• Saved data entries:
Lemma cleanup_user_files_clears_only_working_area_witness :
  exists w',
    cleanup_user_files example_manager 7
      (example_world example_T0) = (Return tt, w')
    /\ files w' !! example_artifact = None
    /\ files w' !! example_temp = Some Dir
    /\ files w' !! example_record = example_files !! example_record.
Proof.
  destruct (cleanup_user_files_clears_only_working_area
              example_manager 7 (example_world example_T0))
    as (w' & E & _ & Hhistory & _ & Hclear).
  exists w'. split; [exact E|].
  destruct Hclear as [Htemp Hgone].
  - exact example_files_closed.
  - vm_compute. reflexivity.
  - vm_compute. exact I.
  - vm_compute. exact I.
  - split; [|split].
    + apply Hgone; [|by vm_compute].
      exists [lit "pdf_20240101_120000_000000.pdf"]. reflexivity.
    + exact Htemp.
    + apply Hhistory. exists [lit "session_20240101_115900.txt"]. reflexivity.
Defined.

Example clear_request_example :
  let w' := (cleanup_user_files example_manager 7
               (example_world example_T0)).2 in
  files w' = delete example_artifact example_files.
Proof. apply map_eq. intros p. vm_compute. reflexivity. Qed.

(** * Artifact names *)











Example lit_decodes_utf8 :
  lit "•" = [BULLET] /\ lit "✅" = [9989] /\ lit "Я" = [1071]
  /\ lit "📄 a" = [128196; SPACE; 97].
Proof. vm_compute. by repeat split. Qed.

(** * The paginated-document builder *)

Example pdf_build_with_fonts :
  let w := World (<[font_bold := File epoch (TextData [])]>
                  (<[font_regular := File epoch (TextData [])]>
                   (delete example_artifact example_files)))
                 (fun _ => example_T0) 0 [lit "tmp"] ascii_classes ∅ [] in
  let r := create_pdf_from_markdown (lit "hello") 7 [] w in
  r.1 = Return (Some example_artifact)
  /\ files r.2 !! (example_temp ++ [lit "md_source_20240101_120000_000000.md"]) = None
  /\ is_Some (files r.2 !! example_artifact).
Proof. vm_compute. split; [done|]. split; [done|]. eexists. reflexivity. Qed.

(** C7. With the font files missing the build fails, and the Markdown source
    it saved first stays in the working area; no output file is written.
    With the fonts in place the build returns the document and deletes the
    Markdown source. *)
Theorem failed_pdf_build_leaves_markdown_source :
  (create_pdf_from_markdown (lit "hello") 7 []
     (example_clean_world (fun _ => example_T0) 0)).1 = Return None
  /\ files (create_pdf_from_markdown (lit "hello") 7 []
              (example_clean_world (fun _ => example_T0) 0)).2
       !! (example_temp ++ [lit "md_source_20240101_120000_000000.md"])
     = Some (File example_T0 (TextData (lit "hello")))
  /\ files (create_pdf_from_markdown (lit "hello") 7 []
              (example_clean_world (fun _ => example_T0) 0)).2
       !! example_artifact = None
  /\ (create_pdf_from_markdown (lit "hello") 7 []
        (World (<[font_bold := File epoch (TextData [])]>
                (<[font_regular := File epoch (TextData [])]>
                 (delete example_artifact example_files)))
               (fun _ => example_T0) 0 [lit "tmp"] ascii_classes ∅ [])).1
     = Return (Some example_artifact)
  /\ files (create_pdf_from_markdown (lit "hello") 7 []
              (World (<[font_bold := File epoch (TextData [])]>
                      (<[font_regular := File epoch (TextData [])]>
                       (delete example_artifact example_files)))
                     (fun _ => example_T0) 0 [lit "tmp"] ascii_classes ∅ [])).2
       !! (example_temp ++ [lit "md_source_20240101_120000_000000.md"])
     = None.
Proof. vm_compute. by repeat split. Qed.

(** * The dispatcher *)

Lemma files_only_ret {A} (a : A) : files_only (ret a).
Proof. by intros w. Qed.

Lemma files_only_raise {A} (e : exn) : files_only (@raise A e).
Proof. by intros w. Qed.

Lemma files_only_bind {A B} (m : M A) (k : A -> M B) :
  files_only m -> (forall a, files_only (k a)) -> files_only (bind m k).
Proof.
  intros Hm Hk w. unfold bind. specialize (Hm w).
  destruct (m w) as [[a|e] w1]; simpl in *; [|done].
  destruct (Hk a w1) as [H1 H2]. destruct Hm as [H3 H4]. split; congruence.
Qed.

Lemma files_only_try_except {A} (m : M A) (h : exn -> M A) :
  files_only m -> (forall e, files_only (h e)) -> files_only (try_except m h).
Proof.
  intros Hm Hh w. unfold try_except. specialize (Hm w).
  destruct (m w) as [[a|e] w1]; simpl in *; [done|].
  destruct (Hh e w1) as [H1 H2]. destruct Hm as [H3 H4]. split; congruence.
Qed.

Lemma files_only_mkdir (p : path) : files_only (mkdir p).
Proof.
  intros w. unfold mkdir.
  destruct (lookup_node (files w) p) as [[|? ?]|]; try done.
  by destruct (lookup_node (files w) (parent p)) as [[|? ?]|].
Qed.

Lemma files_only_now : files_only now.
Proof. by intros w. Qed.

Lemma files_only_write_file (p : path) (data : file_data) :
  files_only (write_file p data).
Proof.
  intros w. unfold write_file.
  destruct (lookup_node (files w) p) as [[|? ?]|];
    try done; by destruct (lookup_node (files w) (parent p)) as [[|? ?]|].
Qed.

Lemma files_only_save_to_history (self : ResponseHandler) (user_id : Z)
                                 (query response : str) :
  files_only (_save_to_history self user_id query response).
Proof.
  unfold _save_to_history, get_user_history_dir, get_user_base_dir.
  repeat first
    [ apply files_only_try_except | apply files_only_bind | intros ?
    | apply files_only_mkdir | apply files_only_now
    | apply files_only_write_file | apply files_only_ret ].
Qed.

Lemma try_except_returns (m : M unit) (w : world) :
  (try_except m (fun _ => ret tt) w).1 = Return tt.
Proof. unfold try_except. by destruct (m w) as [[[]|e] w1]. Qed.

Lemma contains_nonempty (c : char) (s : str) : contains c s = true -> (1 <= len s)%Z.
Proof. destruct s; [done|]. unfold len. simpl. lia. Qed.

(** A text of at most 1000 characters is sent as one window. *)
Lemma send_text_chunks_single (chat_id : Z) (text : str) (w : world) :
  (1 <= len text <= 1000)%Z ->
  _send_text_chunks chat_id text w
  = (Return tt,
     World (files w) (clock w) (ticks w) (tmpdir w) (unicode w) (user_data w)
           (outbox w ++ [SendMessage chat_id (_prepare_text text)
                                     (Some (lit "Markdown")) None])).
Proof.
  intros Hlen. unfold _send_text_chunks, py_range.
  change (1000 =? 0)%Z with false. change (0 <? 1000)%Z with true.
  cbn match.
  assert (Hn : ((len text - 0 + 1000 - 1) / 1000 = 1)%Z).
  { symmetry. apply (Z.div_unique _ _ _ (len text - 1)); lia. }
  rewrite Hn. change (Z.to_nat 1) with 1%nat.
  unfold or_value_error. unfold bind at 1. unfold ret at 1.
  cbn [seq map].
  assert (Hs : slice text (0 + Z.of_nat 0 * 1000) (0 + Z.of_nat 0 * 1000 + 1000)
               = text).
  { rewrite slice_nonneg by lia. simpl. apply take_ge. unfold len in *. lia. }
  rewrite Hs. reflexivity.
Qed.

• Task requirements: Retype each of the records, word for word, with nothing added or dropped.

• Answer to this task:
Lemma cleanup_user_files_clears_only_working_area_witness :
  exists w',
    cleanup_user_files example_manager 7
      (example_world example_T0) = (Return tt, w')
    /\ files w' !! example_artifact = None
    /\ files w' !! example_temp = Some Dir
    /\ files w' !! example_record = example_files !! example_record.
Proof.
  destruct (cleanup_user_files_clears_only_working_area
              example_manager 7 (example_world example_T0))
    as (w' & E & _ & Hhistory & _ & Hclear).
  exists w'. split; [exact E|].
  destruct Hclear as [Htemp Hgone].
  - exact example_files_closed.
  - vm_compute. reflexivity.
  - vm_compute. exact I.
  - vm_compute. exact I.
  - split; [|split].
    + apply Hgone; [|by vm_compute].
      exists [lit "pdf_20240101_120000_000000.pdf"]. reflexivity.
    + exact Htemp.
    + apply Hhistory. exists [lit "session_20240101_115900.txt"]. reflexivity.
Defined.

Example clear_request_example :
  let w' := (cleanup_user_files example_manager 7
               (example_world example_T0)).2 in
  files w' = delete example_artifact example_files.
Proof. apply map_eq. intros p. vm_compute. reflexivity. Qed.

(** * Artifact names *)











Example lit_decodes_utf8 :
  lit "•" = [BULLET] /\ lit "✅" = [9989] /\ lit "Я" = [1071]
  /\ lit "📄 a" = [128196; SPACE; 97].
Proof. vm_compute. by repeat split. Qed.

(** * The paginated-document builder *)

Example pdf_build_with_fonts :
  let w := World (<[font_bold := File epoch (TextData [])]>
                  (<[font_regular := File epoch (TextData [])]>
                   (delete example_artifact example_files)))
                 (fun _ => example_T0) 0 [lit "tmp"] ascii_classes ∅ [] in
  let r := create_pdf_from_markdown (lit "hello") 7 [] w in
  r.1 = Return (Some example_artifact)
  /\ files r.2 !! (example_temp ++ [lit "md_source_20240101_120000_000000.md"]) = None
  /\ is_Some (files r.2 !! example_artifact).
Proof. vm_compute. split; [done|]. split; [done|]. eexists. reflexivity. Qed.

(** C7. With the font files missing the build fails, and the Markdown source
    it saved first stays in the working area; no output file is written.
    With the fonts in place the build returns the document and deletes the
    Markdown source. *)
Theorem failed_pdf_build_leaves_markdown_source :
  (create_pdf_from_markdown (lit "hello") 7 []
     (example_clean_world (fun _ => example_T0) 0)).1 = Return None
  /\ files (create_pdf_from_markdown (lit "hello") 7 []
              (example_clean_world (fun _ => example_T0) 0)).2
       !! (example_temp ++ [lit "md_source_20240101_120000_000000.md"])
     = Some (File example_T0 (TextData (lit "hello")))
  /\ files (create_pdf_from_markdown (lit "hello") 7 []
              (example_clean_world (fun _ => example_T0) 0)).2
       !! example_artifact = None
  /\ (create_pdf_from_markdown (lit "hello") 7 []
        (World (<[font_bold := File epoch (TextData [])]>
                (<[font_regular := File epoch (TextData [])]>
                 (delete example_artifact example_files)))
               (fun _ => example_T0) 0 [lit "tmp"] ascii_classes ∅ [])).1
     = Return (Some example_artifact)
  /\ files (create_pdf_from_markdown (lit "hello") 7 []
              (World (<[font_bold := File epoch (TextData [])]>
                      (<[font_regular := File epoch (TextData [])]>
                       (delete example_artifact example_files)))
                     (fun _ => example_T0) 0 [lit "tmp"] ascii_classes ∅ [])).2
       !! (example_temp ++ [lit "md_source_20240101_120000_000000.md"])
     = None.
Proof. vm_compute. by repeat split. Qed.

(** * The dispatcher *)

Lemma files_only_ret {A} (a : A) : files_only (ret a).
Proof. by intros w. Qed.

Lemma files_only_raise {A} (e : exn) : files_only (@raise A e).
Proof. by intros w. Qed.

Lemma files_only_bind {A B} (m : M A) (k : A -> M B) :
  files_only m -> (forall a, files_only (k a)) -> files_only (bind m k).
Proof.
  intros Hm Hk w. unfold bind. specialize (Hm w).
  destruct (m w) as [[a|e] w1]; simpl in *; [|done].
  destruct (Hk a w1) as [H1 H2]. destruct Hm as [H3 H4]. split; congruence.
Qed.

Lemma files_only_try_except {A} (m : M A) (h : exn -> M A) :
  files_only m -> (forall e, files_only (h e)) -> files_only (try_except m h).
Proof.
  intros Hm Hh w. unfold try_except. specialize (Hm w).
  destruct (m w) as [[a|e] w1]; simpl in *; [done|].
  destruct (Hh e w1) as [H1 H2]. destruct Hm as [H3 H4]. split; congruence.
Qed.

Lemma files_only_mkdir (p : path) : files_only (mkdir p).
Proof.
  intros w. unfold mkdir.
  destruct (lookup_node (files w) p) as [[|? ?]|]; try done.
  by destruct (lookup_node (files w) (parent p)) as [[|? ?]|].
Qed.

Lemma files_only_now : files_only now.
Proof. by intros w. Qed.

Lemma files_only_write_file (p : path) (data : file_data) :
  files_only (write_file p data).
Proof.
  intros w. unfold write_file.
  destruct (lookup_node (files w) p) as [[|? ?]|];
    try done; by destruct (lookup_node (files w) (parent p)) as [[|? ?]|].
Qed.

Lemma files_only_save_to_history (self : ResponseHandler) (user_id : Z)
                                 (query response : str) :
  files_only (_save_to_history self user_id query response).
Proof.
  unfold _save_to_history, get_user_history_dir, get_user_base_dir.
  repeat first
    [ apply files_only_try_except | apply files_only_bind | intros ?
    | apply files_only_mkdir | apply files_only_now
    | apply files_only_write_file | apply files_only_ret ].
Qed.

Lemma try_except_returns (m : M unit) (w : world) :
  (try_except m (fun _ => ret tt) w).1 = Return tt.
Proof. unfold try_except. by destruct (m w) as [[[]|e] w1]. Qed.

Lemma contains_nonempty (c : char) (s : str) : contains c s = true -> (1 <= len s)%Z.
Proof. destruct s; [done|]. unfold len. simpl. lia. Qed.

(** A text of at most 1000 characters is sent as one window. *)
Lemma send_text_chunks_single (chat_id : Z) (text : str) (w : world) :
  (1 <= len text <= 1000)%Z ->
  _send_text_chunks chat_id text w
  = (Return tt,
     World (files w) (clock w) (ticks w) (tmpdir w) (unicode w) (user_data w)
           (outbox w ++ [SendMessage chat_id (_prepare_text text)
                                     (Some (lit "Markdown")) None])).
Proof.
  intros Hlen. unfold _send_text_chunks, py_range.
  change (1000 =? 0)%Z with false. change (0 <? 1000)%Z with true.
  cbn match.
  assert (Hn : ((len text - 0 + 1000 - 1) / 1000 = 1)%Z).
  { symmetry. apply (Z.div_unique _ _ _ (len text - 1)); lia. }
  rewrite Hn. change (Z.to_nat 1) with 1%nat.
  unfold or_value_error. unfold bind at 1. unfold ret at 1.
  cbn [seq map].
  assert (Hs : slice text (0 + Z.of_nat 0 * 1000) (0 + Z.of_nat 0 * 1000 + 1000)
               = text).
  { rewrite slice_nonneg by lia. simpl. apply take_ge. unfold len in *. lia. }
  rewrite Hs. reflexivity.
Qed.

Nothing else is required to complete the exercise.